Lemma putItem_result params : all_returns operation_result (putItem params).
Proof. handler_result. Qed.

Lemma getItem_result params : all_returns operation_result (getItem params).
Proof. handler_result. Qed.

Lemma queryContainer_result params : all_returns operation_result (queryContainer params).
Proof. handler_result. Qed.

Lemma updateItem_result params : all_returns operation_result (updateItem params).
Proof. handler_result. Qed.

Lemma listContainers_result : all_returns operation_result listContainers.
Proof. handler_result. Qed.

Lemma sampleItem_result params : all_returns operation_result (sampleItem params).
Proof. handler_result. Qed.

(** X1. Whatever the arguments and whatever the store answers, each of the
    six handlers returns (it never throws) an object whose first two fields
    are [success], a boolean, and [message], a string. *)
Theorem every_handler_returns_a_result (params : JsValue) (s : state st) :
  Forall (fun handler : Prog JsValue =>
            exists result,
              outcome (run st handler s) = Returned result /\ operation_result result)
         [putItem params; getItem params; queryContainer params;
          updateItem params; listContainers; sampleItem params].
Proof.
  assert (Hgen : forall handler : Prog JsValue,
            never_throws handler -> all_returns operation_result handler ->
            exists result,
              outcome (run st handler s) = Returned result /\ operation_result result).
  { intros handler Hnt Har. destruct (never_throws_returns st handler s Hnt) as [r Hr].
    exists r. split; [exact Hr|]. exact (all_returns_run st _ handler s r Har Hr). }
  repeat apply Forall_cons; [..|apply Forall_nil]; apply Hgen.
  - apply putItem_never_throws.
  - apply putItem_result.
  - apply getItem_never_throws.
  - apply getItem_result.
  - apply queryContainer_never_throws.
  - apply queryContainer_result.
  - apply updateItem_never_throws.
  - apply updateItem_result.
  - apply listContainers_never_throws.
  - apply listContainers_result.
  - apply sampleItem_never_throws.
  - apply sampleItem_result.
Qed.
(** [this.queue.sort((a, b) => b.priority - a.priority)]: the sort is
    stable, so its result is the one of any stable sort. *)
Fixpoint insert (x : QueueItem) (l : list QueueItem) : list QueueItem :=
  match l with
  | [] => [x]
  | y :: rest =>
      if priority y >? priority x then y :: insert x rest else x :: l
  end.

Definition sort (l : list QueueItem) : list QueueItem := foldr insert [] l.

Definition with_status (s : WorkerStatus) (w : IQueueWorker) : IQueueWorker :=
  {| status := s; completedTasks := completedTasks w; errors := errors w;
     currentTask := currentTask w; startedAt := startedAt w |}.

(** [processQueue()], up to the [await] of the task. *)
Definition processQueue (now : Z) (pool : WorkerPool) : WorkerPool :=
  match queue pool with
  | [] => pool
  | queueItem :: rest =>
      match list_find (fun w => status w = IDLE) (workers pool) with
      | None => pool
      | Some (availableWorker, _) =>
          {| workers :=
               alter (fun w =>
                        {| status := BUSY; completedTasks := completedTasks w;
                           errors := errors w;
                           currentTask := Some (id queueItem);
                           startedAt := Some now |})
                     availableWorker (workers pool);
             queue := rest;
             maxWorkers := maxWorkers pool;
             isShuttingDown := isShuttingDown pool;
             suspended :=
               suspended pool ++ [(availableWorker, AfterTask queueItem)];
             settled := settled pool |}
      end
  end.
Lemma TotalCmp_Z : TotalCmp Z.compare.
Proof.
  split; intros.
  - apply Z.compare_refl.
  - apply Z.compare_antisym.
  - apply Z.compare_eq in H. now subst.
  - rewrite Z.compare_lt_iff in *. lia.
Qed.

(* ===================================================================== *)
(** * The order of float64 keys *)
(* ===================================================================== *)

Section FloatOrder.
Local Open Scope Z_scope.



Lemma TotalCmp_lex3 : TotalCmp lex3.
Proof.
  unfold lex3. apply TotalCmp_lex.
  - exact (TotalCmp_on _ _ TotalCmp_Z).
  - apply TotalCmp_lex; exact (TotalCmp_on _ _ TotalCmp_Z).
Qed.

Lemma lex3_neg3 k1 k2 : lex3 (neg3 k1) (neg3 k2) = lex3 k2 k1.
Proof.
  destruct k1 as [[a b] c], k2 as [[a' b'] c'].
  unfold lex3, lex, neg3; simpl.
  rewrite !Z.compare_opp. reflexivity.
Qed.

Lemma SFcompare_key f1 f2 :
  f1 <> S754_nan -> f2 <> S754_nan ->
  SFcompare f1 f2 = Some (lex3 (sf_key f1) (sf_key f2)).
Proof.
  intros H1 H2.
  destruct f1 as [s1| s1 | | s1 m1 e1], f2 as [s2 | s2 | | s2 m2 e2];
    try congruence;
    try (destruct s1; try destruct s2; reflexivity);
    try (destruct s2; reflexivity).
  destruct s1, s2; try reflexivity; unfold lex3, lex; simpl.
  rewrite Z.compare_opp, (Z.compare_antisym e1 e2).
  destruct (e1 ?= e2); reflexivity.
Qed.

Lemma SFcompare_nan_l f : SFcompare S754_nan f = None.
Proof. reflexivity. Qed.

Lemma SFcompare_nan_r f : SFcompare f S754_nan = None.
Proof. destruct f; reflexivity. Qed.

Lemma isna_spec x : isna x = true <-> Prim2SF x = S754_nan.
Proof.
  unfold isna. rewrite eqb_spec. unfold SFeqb.
  destruct (Prim2SF x) eqn:E; try (split; [intros; discriminate | intros; discriminate]).
  all: try (split; intros H; [ exfalso | discriminate ]).
  all: try (rewrite SFcompare_key in H by congruence;
            rewrite (cmp_refl (TotalCmp := TotalCmp_lex3)) in H; discriminate).
  split; reflexivity.
Qed.
(** * Stealth script generator: a shallow embedding and its properties

    The repository holds two variants of one TypeScript module: the enhanced
    generator [src/stealth.ts] and a smaller variant with fewer patch groups
    and a shorter flag list.  Both export [generateStealthScript] (a
    JavaScript payload assembled from template literals, selected by a
    configuration object) and [generateStealthArgs] (a list of Chromium
    launch flags).

    The embedding keeps the shape of the source: a JavaScript value type with
    the strict comparison the guards use, a state-and-exception monad for the
    statements ([scripts.push], property reads, [Math.random()]), and the
    functions written statement by statement in that monad. *)

From Stdlib Require Import ZArith String Ascii List Bool Lia.
From stdpp Require Import base option list gmap strings.

Local Open Scope string_scope.
Local Open Scope Z_scope.

(** ** JavaScript values and operators used by the module *)

Module JS.

(** The primitive values a configuration field can hold.  A [Number] stands
    for an integer-valued double. *)
Inductive prim : Type :=
| Undefined
| Null
| Bool (b : bool)
| Number (n : Z)
| Str (s : string).

(** A value handed to a function: a primitive, or a plain object whose own
    data properties hold primitives. *)
Inductive value : Type :=
| Prim (p : prim)
| Object (props : gmap string prim).

(** [a === b] on primitives. *)
Definition strict_eq (a b : prim) : bool :=
match a, b with
| Undefined, Undefined => true
| Null, Null => true
| Bool x, Bool y => Bool.eqb x y
| Number x, Number y => Z.eqb x y
| Str x, Str y => String.eqb x y
| _, _ => false
end.

(** [a !== b]. *)
Definition strict_ne (a b : prim) : bool := negb (strict_eq a b).

Inductive exn : Type :=
| TypeError.

(** How the evaluation of an expression or a call ends. *)
Inductive completion (A : Type) : Type :=
| Normal (a : A)
| Throw (e : exn).
Arguments Normal {A} a.
Arguments Throw {A} e.

(** [v.k]: reading a property of [undefined] or [null] throws; a missing
    property reads as [undefined]; the other primitives have none of the keys
    this module reads. *)
Definition get_prop (v : value) (k : string) : completion prim :=
match v with
| Object props => Normal (default Undefined (props !! k))
| Prim Undefined => Throw TypeError
| Prim Null => Throw TypeError
| Prim _ => Normal Undefined
end.

(** The line feed written ['\n'] in the source. *)
Definition LF : ascii := ascii_of_nat 10.
Definition newline : string := String LF EmptyString.

(** [arr.join(sep)] on an array of strings is [String.concat sep arr]. *)
Definition join (sep : string) (arr : list string) : string := String.concat sep arr.

(** [s.startsWith(p)]. *)
Definition startsWith (s p : string) : bool := String.prefix p s.

(** [s.includes(m)]: [m] occurs in [s] at some position. *)
Fixpoint includes (s m : string) : bool :=
match s with
| EmptyString => String.prefix m EmptyString
| String _ rest => String.prefix m s || includes rest m
end.

(** [arr[i]] for an integer-valued [i]: [None] is [undefined]. *)
Definition index (arr : list string) (i : Z) : option string :=
if i <? 0 then None else arr !! Z.to_nat i.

● ● ● ●

§ WORK ITEM:
For each line in the data above that contains the string "values", extract the line.

§ WRITTEN REPLY:
(** ** JavaScript values and operators used by the module *)
(** The primitive values a configuration field can hold.  A [Number] stands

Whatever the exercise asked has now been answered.